I have friends who are bald or balding, and they all deal with it differently.  Some are in denial, clinging on to their remaining hair with great gusto and denying the inevitable is coming. These are my favourite, as winding them up about their hair loss can be a great source of amusement!

Others embrace it.  Usually by shaving off their remaining hair and go full ‘mitchell brother’.

Then there are those sat in the middle. Accepting that it is going to happen, but not yet willing to do away with their hair for good.

But this is very much a fashion of the current time.  Over the years baldness has been seen and dealt with in many different ways.


In the 1950s and 1060s there was less stigma around going bald. Generally people didnt shave off their hair by choice unless they were in the armed forces, so people embraced their baldness as the only other option was a toupee.

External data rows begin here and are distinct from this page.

(** Without [^], matching does not depend on where the text stands. *)
Lemma rmatch_shift (r : regex) :
  bol_free r = true ->
  forall d g st k k',
    (forall st', k' (shift d st') = option_map (shift d) (k st')) ->
    rmatch r g (shift d st) k' = option_map (shift d) (rmatch r g st k).
Proof.
  induction r as [| s | p | r1 IH1 r2 IH2 | r1 IH1 r2 IH2 | r IH | r IH
                 | n | r IH | | ]; intros Hb d g st k k' Hk; simpl in *.
  - apply Hk.
  - unfold match_text. simpl.
    destruct (is_prefix s (ms_rest st)); [|reflexivity].
    rewrite shift_advance. apply Hk.
  - destruct (ms_rest st) as [|c t]; [reflexivity|].
    destruct (p c); [|reflexivity].
    rewrite shift_advance. apply Hk.
  - apply andb_true_iff in Hb as [Hb1 Hb2].
    apply IH1; [exact Hb1|]. intros st'. now apply IH2.
  - apply andb_true_iff in Hb as [Hb1 Hb2].
    rewrite (IH1 Hb1 d g st k k' Hk), (IH2 Hb2 d _ st k k' Hk).
    now destruct (rmatch r1 g st k).
  - generalize (length (ms_rest st)) as fuel. intros fuel. revert st.
    induction fuel as [|fuel IHf]; intros st; simpl; [apply Hk|].
    rewrite (IH Hb d g st
               (fun st' => if (ms_idx st' =? ms_idx st)%nat then None
                           else star_loop (rmatch r) fuel g st' k)).
    + rewrite Hk. now destruct (rmatch r g st _).
    + intros st'. simpl.
      replace (d + ms_idx st' =? d + ms_idx st)%nat
        with (ms_idx st' =? ms_idx st)%nat.
      * destruct (ms_idx st' =? ms_idx st)%nat; [reflexivity | apply IHf].
      * destruct (Nat.eqb_spec (ms_idx st') (ms_idx st));
          symmetry; [apply Nat.eqb_eq | apply Nat.eqb_neq]; lia.
  - apply IH; [exact Hb|]. intros st'. simpl.
    replace (d + ms_idx st' - (d + ms_idx st))%nat
      with (ms_idx st' - ms_idx st)%nat by lia.
    apply (Hk (MState _ _ _)).
  - destruct (cap_lookup n (ms_caps st)) as [s|]; [|apply Hk].
    unfold match_text. simpl.
    destruct (is_prefix s (ms_rest st)); [|reflexivity].
    rewrite shift_advance. apply Hk.
  - rewrite (IH Hb d g st Some Some) by reflexivity.
    destruct (rmatch r g st Some) as [st1|]; simpl; [|reflexivity].
    apply (Hk (MState _ _ _)).
  - discriminate.
  - destruct (ms_rest st); [apply Hk | reflexivity].
Qed.

Lemma match_at_shift (r : regex) idx s :
  bol_free r = true ->
  match_at r idx s = option_map (shift_result idx) (match_at r 0 s).
Proof.
  intros Hb. unfold match_at.
  change (MState idx s []) with (MState idx s []).
  replace (MState idx s []) with (shift idx (MState 0 s []))
    by (unfold shift; simpl; f_equal; lia).
  rewrite (rmatch_shift r Hb idx 1 (MState 0 s []) Some Some)
    by reflexivity.
  destruct (rmatch r 1 (MState 0 s []) Some) as [st|]; simpl; [|reflexivity].
  unfold shift_result. simpl. do 2 f_equal.
  rewrite Nat.sub_0_r. f_equal. lia.
Qed.

(** The star of a class: the loop of the matcher is the recursion on the
    text. *)
Lemma star_loop_class (p : N -> bool) g k :
  forall fuel idx s caps,
    (length s <= fuel)%nat ->
    star_loop (rmatch (Class p)) fuel g (MState idx s caps) k
    = star_class p idx s caps k.
Proof.
  induction fuel as [|fuel IH]; intros idx s caps Hl.
  - destruct s; [reflexivity | simpl in Hl; lia].
  - destruct s as [|c s]; simpl; [reflexivity|].
    destruct (p c); [|reflexivity].
    replace (idx + 1 =? idx)%nat with false
      by (symmetry; apply Nat.eqb_neq; lia).
    unfold advance. simpl.
    replace (idx + 1)%nat with (S idx) by lia.
    f_equal. apply IH. simpl in Hl. lia.
Qed.

Lemma rmatch_star_class (p : N -> bool) g st k :
  rmatch (Star (Class p)) g st k
  = star_class p (ms_idx st) (ms_rest st) (ms_caps st) k.
Proof.
  destruct st as [idx s caps]. simpl. now apply star_loop_class.
Qed.

(** When the continuation cannot start with a code unit of the class, the
    greedy star takes the longest run and never gives any of it back. *)
Lemma star_class_max (p : N -> bool) caps k :
  (forall i c t, p c = true -> k (MState i (c :: t) caps) = None) ->
  forall s idx,
    star_class p idx s caps k
    = k (MState (idx + length (take_while p s)) (drop_while p s) caps).
Proof.
  intros Hk. induction s as [|c s IH]; intros idx; simpl.
  - now rewrite Nat.add_0_r.
  - destruct (p c) eqn:E; simpl.
    + rewrite IH, (Hk idx c s E), or_else_none.
      now rewrite Nat.add_succ_r.
    + now rewrite Nat.add_0_r.
Qed.

(** ** Global replacement

    For a pattern without [^] whose matches are never empty, and a
    callback that looks at the matched text and the captures only, global
    replacement obeys three equations that determine it. *)

Section GlobalReplace.
Variable r : regex.
Variable f : rmatch_result -> jsstring.
Hypothesis r_bol_free : bol_free r = true.
Hypothesis r_nonempty :
  forall idx s m, match_at r idx s = Some m -> m_text m <> [].
Hypothesis f_text_groups :
  forall m m', m_text m = m_text m' -> m_groups m = m_groups m' -> f m = f m'.

Lemma match_at_nil idx : match_at r idx [] = None.
Proof.
  destruct (match_at r idx []) as [m|] eqn:E; [|reflexivity].
  destruct (match_at_split _ _ _ _ E) as [H _].
  symmetry in H. apply app_eq_nil in H as [H _].
  now apply r_nonempty in E.
Qed.

Lemma match_at_after_shorter idx s m :
  match_at r idx s = Some m -> (length (m_after m) < length s)%nat.
Proof.
  intros E. destruct (match_at_split _ _ _ _ E) as [H _].
  apply r_nonempty in E. rewrite H, length_app.
  destruct (m_text m); [easy | simpl; lia].
Qed.

Lemma replace_loop_hit fuel idx s m :
  match_at r idx s = Some m ->
  replace_loop (S fuel) r f idx s
  = f m ++ replace_loop fuel r f (m_end m) (m_after m).
Proof.
  intros E. simpl. destruct s as [|c s]; simpl; rewrite E; simpl.
  - now rewrite match_at_nil in E.
  - pose proof (r_nonempty _ _ _ E) as Hne.
    destruct (m_text m); [easy | reflexivity].
Qed.

Lemma replace_loop_miss fuel idx c s :
  match_at r idx (c :: s) = None ->
  replace_loop (S fuel) r f idx (c :: s)
  = c :: replace_loop (S fuel) r f (S idx) s.
Proof.
  intros E. simpl. rewrite E.
  destruct (search r (S idx) s) as [[skipped m]|]; reflexivity.
Qed.

Lemma replace_loop_nil fuel idx : replace_loop fuel r f idx [] = [].
Proof.
  destruct fuel; simpl; [reflexivity|]. now rewrite match_at_nil.
Qed.

Lemma match_at_0 idx s :
  match_at r idx s = option_map (shift_result idx) (match_at r 0 s).
Proof. now apply match_at_shift. Qed.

Although those that were a bit sensitive about it could often be seen sporting the wonderful comb over. A look which Sir Bobby Charlton had down to a tee.

bobby charlton

Baldness in the 1970s

The 1970s presented a challenge to people going bald in that the fashion was for long hair. So those who started to lose their hair on top but were part of the free love generation had to go for a rather fetching look….

bald hippy

Baldness in 1980s/1990s

Baldness started to become more of a fashion faux pa, shaven heads started to be come a more viable option, and products like this entered the market………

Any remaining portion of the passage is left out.